For these disability-related inquiries, employers must establish whether the questions are “job-related and consistent with business necessity” unless the vaccination is either voluntary or administered by a third party who does not have a contract with the employer.
So, if employers are going to require employees to get the vaccine on their own, can the employer ask for proof the employee was vaccinated? Yes, they can — and that is not a problem under the ADA.
Without actually ever saying a mandatory vaccination policy is acceptable, the updated guidance specifically states employers are permitted to implement a “qualification standard” that an individual “shall not pose a direct threat to the health or safety of individuals in the workplace.”
But the guidance goes on to state if such a “safety-based qualification standard, such as a vaccination requirement” screens out or tends to screen out individuals with disability, the employer must show an unvaccinated employee would pose a “direct threat” as defined by the ADA.
The EEOC notes: “If an employer determines that an individual who cannot be vaccinated due to disability poses a direct threat at the worksite, the employer cannot exclude the employee from the workplace — or take any other action — unless there is no way to provide a reasonable accommodation, absent undue hardship, as that is defined by the ADA, that would eliminate or reduce this risk so the unvaccinated employee does not pose a direct threat.”
Employers must do individualized assessments of employees who say they can’t get the vaccination because of a disability. Employers have to use a four-factor test to determine whether a direct threat would exist due to an unvaccinated employee in the workplace:
- Duration of the risk
- Nature and severity of the potential harm
- Likelihood that the potential harm will occur
- Eminence of the potential harm
Also under the ADA, the employer must make a reasonable accommodation for an employee who cannot take a vaccine due to a disability, such as teleworking, unpaid leave and other similar entitlements under federal, state and local laws. In other words, the same type of accommodations employers have made for employees who report being COVID-19 positive, experiencing symptoms or being exposed to someone with the virus must be made.

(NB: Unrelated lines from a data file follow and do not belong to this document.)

(* ===== verification/DeltaTracker.v ===== *)
(** * The delta stream tracker

    [core/occ/delta.rs], [DeltaTracker]: ordering, deduplication, task identity,
    base identity and finding-id existence of one task's delta stream.  The
    [BTreeMap] of buffered deltas is a [gmap], the [BTreeSet] of finding ids a
    [gset]; where the code iterates over them the model lists them in key order.
    [&mut self] is explicit: an operation returns the new tracker beside its
    result. *)
From stdpp Require Import base list numbers gmap sorting strings.
From S2P Require Import Prelude RustStr RustFloat Contract Delta.

Local Open Scope N_scope.

(** ** Data *)

Definition DELTA_BUFFER_CAP : N := 1024.
Definition DELTA_MISSING_REPORT_CAP : N := 1024.

Inductive DeltaError : Type :=
| WrongTask (expected got : str)
| Duplicate (sequence : N)
| Gap (expected got : N)
| StaleBase (base got_base : N)
| UnknownFinding (id : str)
| DUnknownEvidence (id : str)
| BaseUnavailable.

Record DeltaReceipt : Type := mkReceipt {
  applied : bool;
  r_buffered : bool;
  r_sequence : N }.

Record DeltaTracker : Type := mkTracker {
  task_id : str;
  base_sequence : N;
  next_sequence : N;
  buffered : gmap N Delta;
  known_findings : gset str;
  stale : bool;
  pending : list DeltaReceipt }.

Record DeltaTrackerState : Type := mkState {
  s_task_id : str;
  s_base_sequence : N;
  s_next_sequence : N;
  s_buffered : list Delta;
  s_known_findings : list str;
  s_stale : bool;
  pending_receipts : list DeltaReceipt }.

(** [u64::saturating_add]. *)
Definition saturating_add (a b : N) : N := N.min (a + b) u64_max.

(** [BTreeMap] and [BTreeSet] iteration order. *)
Definition by_key {A} (x y : N * A) : Prop := x.1 ≤ y.1.
#[export] Instance by_key_dec {A} : RelDecision (@by_key A).
Proof. intros x y. unfold by_key. apply _. Defined.
Definition entries {A} (m : gmap N A) : list (N * A) := merge_sort by_key (map_to_list m).
Definition sorted_ids (X : gset str) : list str := merge_sort str_le (elements X).

(** ** Operations *)

Definition new (task : str) (base : N) : DeltaTracker :=
  mkTracker task base (saturating_add base 1) ∅ ∅ false [].

Definition push_receipt (t : DeltaTracker) (r : DeltaReceipt) : DeltaTracker :=
  mkTracker (task_id t) (base_sequence t) (next_sequence t) (buffered t) (known_findings t)
    (stale t) (pending t ++ [r]).

Definition set_buffered (t : DeltaTracker) (b : gmap N Delta) : DeltaTracker :=
  mkTracker (task_id t) (base_sequence t) (next_sequence t) b (known_findings t)
    (stale t) (pending t).

Definition mark_stale (t : DeltaTracker) : DeltaTracker :=
  mkTracker (task_id t) (base_sequence t) (next_sequence t) (buffered t) (known_findings t)
    true (pending t).

(** The ids a delta introduces. *)
Definition introduced (d : Delta) : gset str := list_to_set (map f_id (new_findings d)).

Definition check_update (known fresh : gset str) (u : FieldUpdate) : result unit DeltaError :=
  match u with
  | UpdateFinding id _ =>
      if bool_decide (id ∉ known) && bool_decide (id ∉ fresh) then Err (UnknownFinding id)
      else Ok tt
  | _ => Ok tt
  end.

Definition apply (t : DeltaTracker) (d : Delta) : result DeltaTracker DeltaError :=
  let* _ := rall (check_update (known_findings t) (introduced d)) (updates d) in
  Ok (mkTracker (task_id t) (base_sequence t) (saturating_add (next_sequence t) 1) (buffered t)
        (known_findings t ∪ introduced d) (stale t) (pending t)).

(** The [while let] loop of [drain].  A round removes an entry of the buffer, so
    one round more than the buffer has entries is enough. *)
Fixpoint drain_loop (fuel : nat) (t : DeltaTracker) : DeltaTracker * result unit DeltaError :=
  match fuel with
  | O => (t, Ok tt)
  | S fuel' =>
      match buffered t !! next_sequence t with
      | None => (t, Ok tt)
      | Some d =>
          let t1 := set_buffered t (delete (next_sequence t) (buffered t)) in
          match apply t1 d with
          | Ok t2 => drain_loop fuel' (push_receipt t2 (mkReceipt true true (d_sequence d)))
          | Err e => (t1, Err e)
          end
      end
  end.
Lemma known_kind_fresh k : is_known_evidence_kind k = true → 58 ∉ k.
Proof.
  intros Hk%one_of_elem. repeat (apply elem_of_cons in Hk as [->|Hk]; [by apply fresh_dec|]).
  by apply elem_of_nil in Hk.
Qed.

Lemma decode_new_evidence_ok d c j e :
  new_evidence d !! j = Some e → ev_id e = nkey (lit "E") (1 + N.of_nat j) →
  typed_evidence e → is_known_evidence_kind (ev_kind e) = true →
  decode_new_evidence (mkOcc1 (delta_fields d c)) (1 + N.of_nat j) = Ok e.
Proof.
  intros He Hid Ht Hk. unfold decode_new_evidence.
  rewrite !delta_new_evidence, He, get_E, get_EL, get_ED, get_ER, get_EV by done. cbn [ok_or].
  change (ev_kind e ++ lit ":" ++ locator e) with (ev_kind e ++ 58 :: locator e).
  rewrite split_once_app by (by apply known_kind_fresh). rewrite Hk. cbn [negb guard_err].
  assert (match (λ r, dec r.1 ++ lit "-" ++ dec r.2) <$> line_range e with
          | Some range => let* r := delta_line_range (1 + N.of_nat j) range in Ok (Some r)
          | None => Ok None
          end = Ok (line_range e)) as ->.
  { destruct (line_range e) as [[a b]|] eqn:Hr; [|done].
    destruct (Ht a b Hr). unfold fmap, option_fmap, option_map. cbn [fst snd].
    by rewrite delta_line_range_ok. }
  assert (decode_verified (1 + N.of_nat j)
            ((λ b : bool, if b then lit "pass" else lit "fail") <$> verified e) = Ok (verified e)) as ->
    by (by destruct (verified e) as [[|]|]).
  rewrite <-Hid. by destruct e.
Qed.

Lemma single_list m key o : get_all m key = option_list o → single m key = Ok o.
Proof. unfold single. intros ->. by destruct o. Qed.

Definition verification_updates (v : option Verification) : list FieldUpdate :=
  match v with Some v => [SetVerification v] | None => [] end.

Lemma decode_set_verification_ok d c :
  (∀ v, verification_update c = Some v → is_known_verification (v_status v) = true) →
  decode_set_verification (mkOcc1 (delta_fields d c)) = Ok (verification_updates (verification_update c)).
Proof.
  intros Hv. unfold decode_set_verification, single. rewrite !has_get, !get_all_get, !delta_V by done.
  destruct (verification_update c) as [[cl st mt r]|]; [|done]. specialize (Hv _ eq_refl).
  cbn [v_status] in Hv.
  set (o := mkOcc1 (verification_fields (Some (mkVerification cl st mt r)))).
  assert (get_all o (lit "V") = [cl]) as -> by (by destruct r).
  assert (get_all o (lit "VS") = [st]) as -> by (by destruct r).
  assert (get_all o (lit "VM") = [mt]) as -> by (by destruct r).
  assert (get_all o (lit "VR") = option_list r) as -> by (by destruct r).
  cbn [ok_or]. rewrite Hv. cbn [negb guard_err]. by destruct r.
Qed.

Lemma eadd_ok es p e :
  len es < u64_max → es !! N.to_nat p = Some e → decode_eadd es (nkey (lit "E") (p + 1)) = Ok (AddEvidence e).
Proof.
  intros Hl He. unfold decode_eadd.
  change (strip_prefix (lit "E") (nkey (lit "E") (p + 1))) with (Some (dec (p + 1))). cbn [ok_or].
  pose proof (lookup_lt_Some _ _ _ He) as Hlt. unfold len in *.
  unfold parse_usize. rewrite parse_uint_dec by lia. cbn [ok_or].
  destruct (N.eqb_spec (p + 1) 0); [lia|]. destruct (N.ltb_spec (N.of_nat (length es)) (p + 1)); [lia|].
  cbn [orb]. replace (p + 1 - 1) with p by lia. by rewrite He.
Qed.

The updated guidance further notes a vaccination requirement may implicate an employee’s rights under Title VII. If employees indicate they cannot take the vaccine due to a sincerely held religious belief, the employer must provide a reasonable accommodation unless it would pose an undue hardship on the employer. And the thing to remember here is that undue hardship under Title VII does not mean the same thing as it does under the ADA.
If there is no reasonable accommodation available for an employee who cannot get vaccinated for COVID-19 due to a disability or sincerely held religious belief, the guidance provides it would be lawful for the employer to exclude the individual from the workplace. Importantly, this does not mean that an employer may automatically terminate the employee.
Bottom line: there’s no one-size-fits-all playbook for exceptions to employer vaccine requirements. Individualized determinations are a must — and require an appropriate legal lens.